SEO Benefits Take Time to Realize

October 30, 2017

In many (most?) fields today, it is considered essential for companies to position themselves as close to the top of potential customers’ Web search results as possible. However, search engine optimization (SEO) efforts take time. Business 2 Community explains “Why It Takes Six Months to Improve Search Rankings.”  Marketers must accept that, unless they luck out with content that goes viral, they will just have to be patient for results. Writer Kent Campbell explains five reasons this is the case, and my favorite is number one—search systems were not built to aid marketers in the first place! In fact, in some ways, quite the opposite. Campbell writes:

Bing and Google Serve Their Searchers, Not You.
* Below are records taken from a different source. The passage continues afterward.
(* ===== verification/OperabilityContracts.v ===== *)
(** * The records of operability (memory_core/operability.py)

    Values and timestamps with an offset, the keyed reference hash, and the five records
    with content-derived identifiers: audit reference, telemetry point, work item, export
    request and export job, each with its validation, its constructor and its parser. *)
From S2P Require Import Prelude Digest Json Canonical Text Contracts Timestamps RuntimeContracts Policy.
Open Scope string_scope.

(** Contract errors, [OperabilityError] with its code, Python's own, and what a port raises. *)
Inductive operability_error : Type :=
| OpContract (e : core_error)
| OpError (error_code : string)
| OpValueError
| OpTypeError
| OpKeyError
| OpAssertionError
| OpPortError.

#[export] Instance operability_error_eq_dec : EqDecision operability_error.
Proof. solve_decision. Defined.

Notation OpInvalid := (OpContract InvalidContractValue).

Definition AuditCapacityExceeded : operability_error := OpError "audit_capacity_exceeded".
Definition TelemetryAuditUnavailable : operability_error := OpError "telemetry_audit_unavailable".

Definition AUDIT_RECORD_VERSION : string := "phase3-audit-reference-v1".
Definition TELEMETRY_POINT_VERSION : string := "phase3-telemetry-point-v1".
Definition WORK_ITEM_VERSION : string := "phase3-bounded-work-item-v1".
Definition EXPORT_REQUEST_VERSION : string := "phase3-export-request-v1".
Definition EXPORT_JOB_VERSION : string := "phase3-export-projection-job-v1".

Definition FORBIDDEN_EXPORT_FIELDS : list string :=
  ["body"; "content"; "raw_content"; "prompt"; "response"; "token"; "api_key"; "private_key"; "secret"; "credential";
   "redaction_mapping"].
Definition EXPORT_TARGET_CEILINGS : list (string * Sensitivity) :=
  [("public_bundle", PUBLIC); ("internal_projection", INTERNAL); ("private_archive", PRIVATE)].

(** ** Values *)

(** A small letter, then at most 127 small letters, digits and the given marks. *)
Definition is_mark_code (marks : list ascii) (s : string) : bool :=
  match s with
  | EmptyString => false
  | String c rest =>
      is_lower c && (String.length rest <=? 127)%nat &&
      str_forall (fun d => is_lower d || is_digit d || bool_decide (d ∈ marks)) rest
  end.
(** [CODE] and [FIELD_PATH] *)
Definition is_code : string -> bool := is_mark_code ["_"; "."; ":"; "-"]%char.
Definition is_field_path : string -> bool := is_mark_code ["_"; "."; "-"]%char.

(** [HEX40_OR_64] *)
Definition is_object_id (s : string) : bool :=
  is_hex64 s || ((String.length s =? 40)%nat && str_forall is_hex_char s).

Definition checked {E} (e : E) (ok : string -> bool) (s : string) : result E string := _ ← ensure (ok s) e; Ok s.
Definition _nonempty : string -> result operability_error string := checked OpInvalid str_nonempty.
Definition _code : string -> result operability_error string := checked OpInvalid is_code.
Definition _hex64 : string -> result operability_error string := checked OpInvalid is_hex64.

Definition _generation (nullable : bool) (v : option string) : result operability_error (option string) :=
  match v with
  | None => _ ← ensure nullable OpInvalid; Ok None
  | Some s => _ ← ensure (is_object_id s) OpInvalid; Ok (Some s)
  end.

(** The offset of a timestamp: [Z], or a sign, hours and minutes, less than a day
    ([fromisoformat] asks no more of the minutes). *)
Definition scan_offset (l : list ascii) : option Z :=
  match l with
  | ["Z"%char] => Some 0%Z
  | [s; h1; h2; c; m1; m2] =>
      let offset := (number [h1; h2] * 3600 + number [m1; m2] * 60)%Z in
      if forallb is_digit [h1; h2; m1; m2] && Ascii.eqb c ":" && (Ascii.eqb s "+" || Ascii.eqb s "-") && (offset <? 86400)%Z
      then Some ((if Ascii.eqb s "-" then - offset else offset) * SECOND)%Z else None
  | _ => None
  end.

(** The instant, which is compared by its distance from others and need not lie in the
    range of UTC datetimes. *)
Definition parse_timestamp (value : string) : option Z :=
  let l := String.list_ascii_of_string value in
  f ← scan_fields (firstn 19 l ++ ["Z"%char]);
  offset ← scan_offset (skipn 19 l);
  if valid_fields f then Some (instant f - offset)%Z else None.

Definition _timestamp (value : string) : result operability_error Z := of_option OpInvalid (parse_timestamp value).

Definition _uint (positive : bool) (value : string) : result operability_error N :=
  _ ← ensure (if positive then is_positive_int value else is_canonical_int value) OpInvalid;
  _ ← ensure (String.length value <=? INT_MAX_STR_DIGITS)%nat OpValueError;
  of_option OpInvalid (int_of_str value).

Definition _sorted_strings (ok : string -> bool) (allow_empty : bool) (values : list string) : result operability_error (list string) :=
  _ ← ensure (allow_empty || negb (bool_decide (values = []))) OpInvalid;
  _ ← ensure (forallb str_nonempty values) OpInvalid;
  _ ← ensure (bool_decide (sorted_unique values = values)) OpInvalid;
  _ ← ensure (forallb ok values) OpInvalid;
  Ok values.

(** ** Values from a mapping *)

Definition need_text (v : pyval) : result operability_error string :=
  match v with PStr s => Ok s | _ => Err OpInvalid end.
Definition need_opt_text (v : pyval) : result operability_error (option string) :=
  match v with PNone => Ok None | PStr s => Ok (Some s) | _ => Err OpInvalid end.
Definition need_texts (v : pyval) : result operability_error (list string) :=
  match v with PList l | PTuple l => map_result need_text l | _ => Err OpInvalid end.

(** A field read and checked, as [__post_init__] meets it. *)
Definition hex_of (v : pyval) : result operability_error string := s ← need_text v; _hex64 s.
Definition code_of (v : pyval) : result operability_error string := s ← need_text v; _code s.
Definition filled_of (v : pyval) : result operability_error string := s ← need_text v; _nonempty s.
Definition time_of (v : pyval) : result operability_error string := s ← need_text v; _ ← _timestamp s; Ok s.
Definition count_of (v : pyval) : result operability_error string := s ← need_text v; _ ← _uint true s; Ok s.
Definition object_of (v : pyval) : result operability_error string := s ← need_text v; _ ← _generation false (Some s); Ok s.

Definition _strict (data : mapping) (fields : list string) : result operability_error mapping :=
  _ ← ensure (keys_within data fields) (OpContract UnknownContractField);
  _ ← ensure (has_keys data fields) OpInvalid;
  Ok data.

Definition check_version (v : pyval) (version : string) : result operability_error unit :=
  ensure (py_str_eqb v version) (OpContract UnsupportedContractVersion).

Section Records.
Context {U : Unicode} {D : Digest}.

(** ** [ReferenceHasher] *)

Record ReferenceHasher : Type := { hash_key : string; hash_namespace : string }.

Definition reference_hasher (key namespace : string) : result operability_error ReferenceHasher :=
  _ ← ensure (16 <=? String.length key)%nat OpValueError;
  _ ← ensure (is_code namespace) OpValueError;
  Ok {| hash_key := key; hash_namespace := namespace |}.

Definition xor_bytes (n : N) (s : string) : string :=
  String.string_of_list_ascii (map (fun c => ascii_of_N (N.lxor n (N_of_ascii c))) (String.list_ascii_of_string s)).

(** The key filled with zero bytes to the block of 64. *)
Definition hmac_block (key : string) : string :=
  let key := if (64 <? String.length key)%nat then sha256 key else key in
  key +:+ String.string_of_list_ascii (repeat "000"%char (64 - String.length key)).

(** [hmac.new(key, message, "sha256").hexdigest()] *)
Definition hmac_sha256_hex (key message : string) : string :=
  let block := hmac_block key in
  sha256_hex (xor_bytes 92 block +:+ sha256 (xor_bytes 54 block +:+ message)).

Definition reference_digest (h : ReferenceHasher) (value : string) : result operability_error string :=
  _ ← _nonempty value;
  Ok (hmac_sha256_hex (hash_key h) (hash_namespace h +:+ String "000" value)).

(** ** Identifiers *)

(** [{k: values[k] for k in FIELDS - {id_field}}] *)
Definition _identity (id_field : string) (values : mapping) : mapping :=
  List.filter (fun kv => negb (String.eqb kv.1 id_field)) values.

Definition record_bytes (values : mapping) : result operability_error string :=
  map_err OpContract (canonical_bytes (py_record values)).

Definition content_id (id_field : string) (values : mapping) : result operability_error string :=
  data ← record_bytes (_identity id_field values); Ok (sha256_hex data).

(** [if self.id != expected: raise] *)
Definition check_id (id_field id : string) (values : mapping) : result operability_error unit :=
  expected ← content_id id_field values; ensure (String.eqb id expected) OpInvalid.

(** ** [AuditReference] *)

Record AuditReference : Type := {
  audit_id : string; au_workspace_ref_hash : string; au_actor_ref_hash : string; au_operation_ref_hash : string;
  au_correlation_ref_hash : string; au_action : string; au_outcome : string; au_reason_code : string;
  au_generation_id : option string; au_object_ref_digests : list string; au_policy_version : string; au_occurred_at : string;
}.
A search provider’s primary concern is its users, not you or any other business that’s fighting for a spot on the first page. The search engine’s goal is to provide the best user experience to its searchers; that means displaying the most relevant and high quality results for every search query. Both Bing and Google watch how people react to content before they decide how visible that content should be in results. Even when content has had a lot of SEO therapy, the content itself has to be spot-on. This is why Google evaluates every piece of content on more than 200 ranking factors and ensures that only the best quality pages make it to the top 10. The best way to make it to the first page is by aligning yourself with Google’s objective, which is to serve its users.

A company might be seeing slow results because they hesitated—Early Movers Have an Advantage is the second reason Campbell gives. On the other hand, at number three, we find that Creating Quality Content Takes Time. Then there is the fact that Link Building Is Not as Simple as Before. Finally, there’s this more recent complication—Social Media Also Impacts Rankings these days. See the article for Campbell’s explanation for each point. He concludes with a little advice: companies would do well to consider their SEO efforts an ongoing cost of doing business, rather than an extraordinary item.